◆ Exercise
The answer is the full set of records below, transcribed exactly.

[Records from a data source]
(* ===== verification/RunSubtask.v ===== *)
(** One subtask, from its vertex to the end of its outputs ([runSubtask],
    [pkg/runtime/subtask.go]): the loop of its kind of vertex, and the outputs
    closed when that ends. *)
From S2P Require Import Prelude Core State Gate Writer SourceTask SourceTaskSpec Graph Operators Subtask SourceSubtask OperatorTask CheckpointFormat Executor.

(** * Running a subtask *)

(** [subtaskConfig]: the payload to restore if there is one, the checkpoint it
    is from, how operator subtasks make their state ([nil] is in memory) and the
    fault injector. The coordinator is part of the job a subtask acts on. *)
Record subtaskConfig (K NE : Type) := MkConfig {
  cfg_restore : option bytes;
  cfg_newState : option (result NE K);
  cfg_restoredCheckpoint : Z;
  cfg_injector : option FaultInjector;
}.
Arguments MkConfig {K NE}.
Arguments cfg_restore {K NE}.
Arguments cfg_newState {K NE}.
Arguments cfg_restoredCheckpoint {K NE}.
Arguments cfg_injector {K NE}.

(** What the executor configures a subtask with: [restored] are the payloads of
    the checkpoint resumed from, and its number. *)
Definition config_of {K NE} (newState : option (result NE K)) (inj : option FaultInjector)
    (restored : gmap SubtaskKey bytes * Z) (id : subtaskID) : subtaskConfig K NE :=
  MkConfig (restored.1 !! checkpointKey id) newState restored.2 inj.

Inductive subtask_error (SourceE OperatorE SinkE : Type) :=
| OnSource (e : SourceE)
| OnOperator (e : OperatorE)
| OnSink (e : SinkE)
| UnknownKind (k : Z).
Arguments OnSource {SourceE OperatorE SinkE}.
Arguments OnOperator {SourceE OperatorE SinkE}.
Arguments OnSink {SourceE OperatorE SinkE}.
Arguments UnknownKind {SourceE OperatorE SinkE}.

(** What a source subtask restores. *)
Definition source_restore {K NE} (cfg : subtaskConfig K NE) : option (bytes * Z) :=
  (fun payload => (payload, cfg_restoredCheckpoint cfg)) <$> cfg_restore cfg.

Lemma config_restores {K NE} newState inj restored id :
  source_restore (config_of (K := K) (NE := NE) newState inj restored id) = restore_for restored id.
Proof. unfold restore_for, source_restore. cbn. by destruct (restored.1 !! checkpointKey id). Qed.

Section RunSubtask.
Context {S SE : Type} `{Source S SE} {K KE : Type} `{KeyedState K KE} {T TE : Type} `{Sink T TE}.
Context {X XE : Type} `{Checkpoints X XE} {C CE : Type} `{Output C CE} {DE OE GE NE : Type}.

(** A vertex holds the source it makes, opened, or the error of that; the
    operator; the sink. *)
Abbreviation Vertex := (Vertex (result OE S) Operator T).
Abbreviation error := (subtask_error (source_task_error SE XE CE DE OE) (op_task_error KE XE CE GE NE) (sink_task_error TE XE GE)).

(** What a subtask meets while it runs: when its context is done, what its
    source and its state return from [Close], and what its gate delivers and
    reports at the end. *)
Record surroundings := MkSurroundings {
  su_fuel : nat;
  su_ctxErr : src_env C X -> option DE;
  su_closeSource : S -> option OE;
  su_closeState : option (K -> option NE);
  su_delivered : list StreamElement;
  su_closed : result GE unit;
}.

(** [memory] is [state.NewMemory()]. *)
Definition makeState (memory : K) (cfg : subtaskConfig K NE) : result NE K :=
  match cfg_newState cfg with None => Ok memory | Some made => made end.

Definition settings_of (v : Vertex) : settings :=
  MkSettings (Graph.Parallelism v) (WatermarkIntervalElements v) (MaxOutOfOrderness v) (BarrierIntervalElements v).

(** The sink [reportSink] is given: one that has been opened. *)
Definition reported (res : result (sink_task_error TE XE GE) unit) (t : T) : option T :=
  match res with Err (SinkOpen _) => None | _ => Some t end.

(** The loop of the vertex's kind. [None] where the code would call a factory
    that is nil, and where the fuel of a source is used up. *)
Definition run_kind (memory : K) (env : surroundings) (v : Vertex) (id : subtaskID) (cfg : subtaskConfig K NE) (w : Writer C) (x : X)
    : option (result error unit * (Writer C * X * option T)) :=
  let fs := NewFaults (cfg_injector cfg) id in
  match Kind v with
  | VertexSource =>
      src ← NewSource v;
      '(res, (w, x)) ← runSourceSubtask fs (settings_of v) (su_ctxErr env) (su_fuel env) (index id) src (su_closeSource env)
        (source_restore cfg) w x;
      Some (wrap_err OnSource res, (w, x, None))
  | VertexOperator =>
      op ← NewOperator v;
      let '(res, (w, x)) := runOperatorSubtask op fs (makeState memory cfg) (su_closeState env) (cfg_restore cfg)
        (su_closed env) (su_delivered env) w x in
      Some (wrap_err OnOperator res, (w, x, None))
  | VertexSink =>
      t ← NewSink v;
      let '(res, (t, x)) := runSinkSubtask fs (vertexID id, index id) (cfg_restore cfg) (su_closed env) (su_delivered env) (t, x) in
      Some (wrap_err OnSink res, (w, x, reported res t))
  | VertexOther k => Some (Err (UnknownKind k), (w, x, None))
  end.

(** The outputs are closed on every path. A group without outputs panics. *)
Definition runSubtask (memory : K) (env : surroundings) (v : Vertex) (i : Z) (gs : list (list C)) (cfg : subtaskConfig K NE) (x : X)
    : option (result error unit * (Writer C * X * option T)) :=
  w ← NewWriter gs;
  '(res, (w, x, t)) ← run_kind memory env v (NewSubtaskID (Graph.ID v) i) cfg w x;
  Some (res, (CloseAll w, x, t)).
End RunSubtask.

◆ Final answer
(* ===== verification/RunSubtask.v ===== *)
(** One subtask, from its vertex to the end of its outputs ([runSubtask],
    [pkg/runtime/subtask.go]): the loop of its kind of vertex, and the outputs
    closed when that ends. *)
From S2P Require Import Prelude Core State Gate Writer SourceTask SourceTaskSpec Graph Operators Subtask SourceSubtask OperatorTask CheckpointFormat Executor.

(** * Running a subtask *)

(** [subtaskConfig]: the payload to restore if there is one, the checkpoint it
    is from, how operator subtasks make their state ([nil] is in memory) and the
    fault injector. The coordinator is part of the job a subtask acts on. *)
Record subtaskConfig (K NE : Type) := MkConfig {
  cfg_restore : option bytes;
  cfg_newState : option (result NE K);
  cfg_restoredCheckpoint : Z;
  cfg_injector : option FaultInjector;
}.
Arguments MkConfig {K NE}.
Arguments cfg_restore {K NE}.
Arguments cfg_newState {K NE}.
Arguments cfg_restoredCheckpoint {K NE}.
Arguments cfg_injector {K NE}.

(** What the executor configures a subtask with: [restored] are the payloads of
    the checkpoint resumed from, and its number. *)
Definition config_of {K NE} (newState : option (result NE K)) (inj : option FaultInjector)
    (restored : gmap SubtaskKey bytes * Z) (id : subtaskID) : subtaskConfig K NE :=
  MkConfig (restored.1 !! checkpointKey id) newState restored.2 inj.

Inductive subtask_error (SourceE OperatorE SinkE : Type) :=
| OnSource (e : SourceE)
| OnOperator (e : OperatorE)
| OnSink (e : SinkE)
| UnknownKind (k : Z).
Arguments OnSource {SourceE OperatorE SinkE}.
Arguments OnOperator {SourceE OperatorE SinkE}.
Arguments OnSink {SourceE OperatorE SinkE}.
Arguments UnknownKind {SourceE OperatorE SinkE}.

(** What a source subtask restores. *)
Definition source_restore {K NE} (cfg : subtaskConfig K NE) : option (bytes * Z) :=
  (fun payload => (payload, cfg_restoredCheckpoint cfg)) <$> cfg_restore cfg.

Lemma config_restores {K NE} newState inj restored id :
  source_restore (config_of (K := K) (NE := NE) newState inj restored id) = restore_for restored id.
Proof. unfold restore_for, source_restore. cbn. by destruct (restored.1 !! checkpointKey id). Qed.

Section RunSubtask.
Context {S SE : Type} `{Source S SE} {K KE : Type} `{KeyedState K KE} {T TE : Type} `{Sink T TE}.
Context {X XE : Type} `{Checkpoints X XE} {C CE : Type} `{Output C CE} {DE OE GE NE : Type}.

(** A vertex holds the source it makes, opened, or the error of that; the
    operator; the sink. *)
Abbreviation Vertex := (Vertex (result OE S) Operator T).
Abbreviation error := (subtask_error (source_task_error SE XE CE DE OE) (op_task_error KE XE CE GE NE) (sink_task_error TE XE GE)).

(** What a subtask meets while it runs: when its context is done, what its
    source and its state return from [Close], and what its gate delivers and
    reports at the end. *)
Record surroundings := MkSurroundings {
  su_fuel : nat;
  su_ctxErr : src_env C X -> option DE;
  su_closeSource : S -> option OE;
  su_closeState : option (K -> option NE);
  su_delivered : list StreamElement;
  su_closed : result GE unit;
}.

(** [memory] is [state.NewMemory()]. *)
Definition makeState (memory : K) (cfg : subtaskConfig K NE) : result NE K :=
  match cfg_newState cfg with None => Ok memory | Some made => made end.

Definition settings_of (v : Vertex) : settings :=
  MkSettings (Graph.Parallelism v) (WatermarkIntervalElements v) (MaxOutOfOrderness v) (BarrierIntervalElements v).

(** The sink [reportSink] is given: one that has been opened. *)
Definition reported (res : result (sink_task_error TE XE GE) unit) (t : T) : option T :=
  match res with Err (SinkOpen _) => None | _ => Some t end.

(** The loop of the vertex's kind. [None] where the code would call a factory
    that is nil, and where the fuel of a source is used up. *)
Definition run_kind (memory : K) (env : surroundings) (v : Vertex) (id : subtaskID) (cfg : subtaskConfig K NE) (w : Writer C) (x : X)
    : option (result error unit * (Writer C * X * option T)) :=
  let fs := NewFaults (cfg_injector cfg) id in
  match Kind v with
  | VertexSource =>
      src ← NewSource v;
      '(res, (w, x)) ← runSourceSubtask fs (settings_of v) (su_ctxErr env) (su_fuel env) (index id) src (su_closeSource env)
        (source_restore cfg) w x;
      Some (wrap_err OnSource res, (w, x, None))
  | VertexOperator =>
      op ← NewOperator v;
      let '(res, (w, x)) := runOperatorSubtask op fs (makeState memory cfg) (su_closeState env) (cfg_restore cfg)
        (su_closed env) (su_delivered env) w x in
      Some (wrap_err OnOperator res, (w, x, None))
  | VertexSink =>
      t ← NewSink v;
      let '(res, (t, x)) := runSinkSubtask fs (vertexID id, index id) (cfg_restore cfg) (su_closed env) (su_delivered env) (t, x) in
      Some (wrap_err OnSink res, (w, x, reported res t))
  | VertexOther k => Some (Err (UnknownKind k), (w, x, None))
  end.

(** The outputs are closed on every path. A group without outputs panics. *)
Definition runSubtask (memory : K) (env : surroundings) (v : Vertex) (i : Z) (gs : list (list C)) (cfg : subtaskConfig K NE) (x : X)
    : option (result error unit * (Writer C * X * option T)) :=
  w ← NewWriter gs;
  '(res, (w, x, t)) ← run_kind memory env v (NewSubtaskID (Graph.ID v) i) cfg w x;
  Some (res, (CloseAll w, x, t)).
End RunSubtask.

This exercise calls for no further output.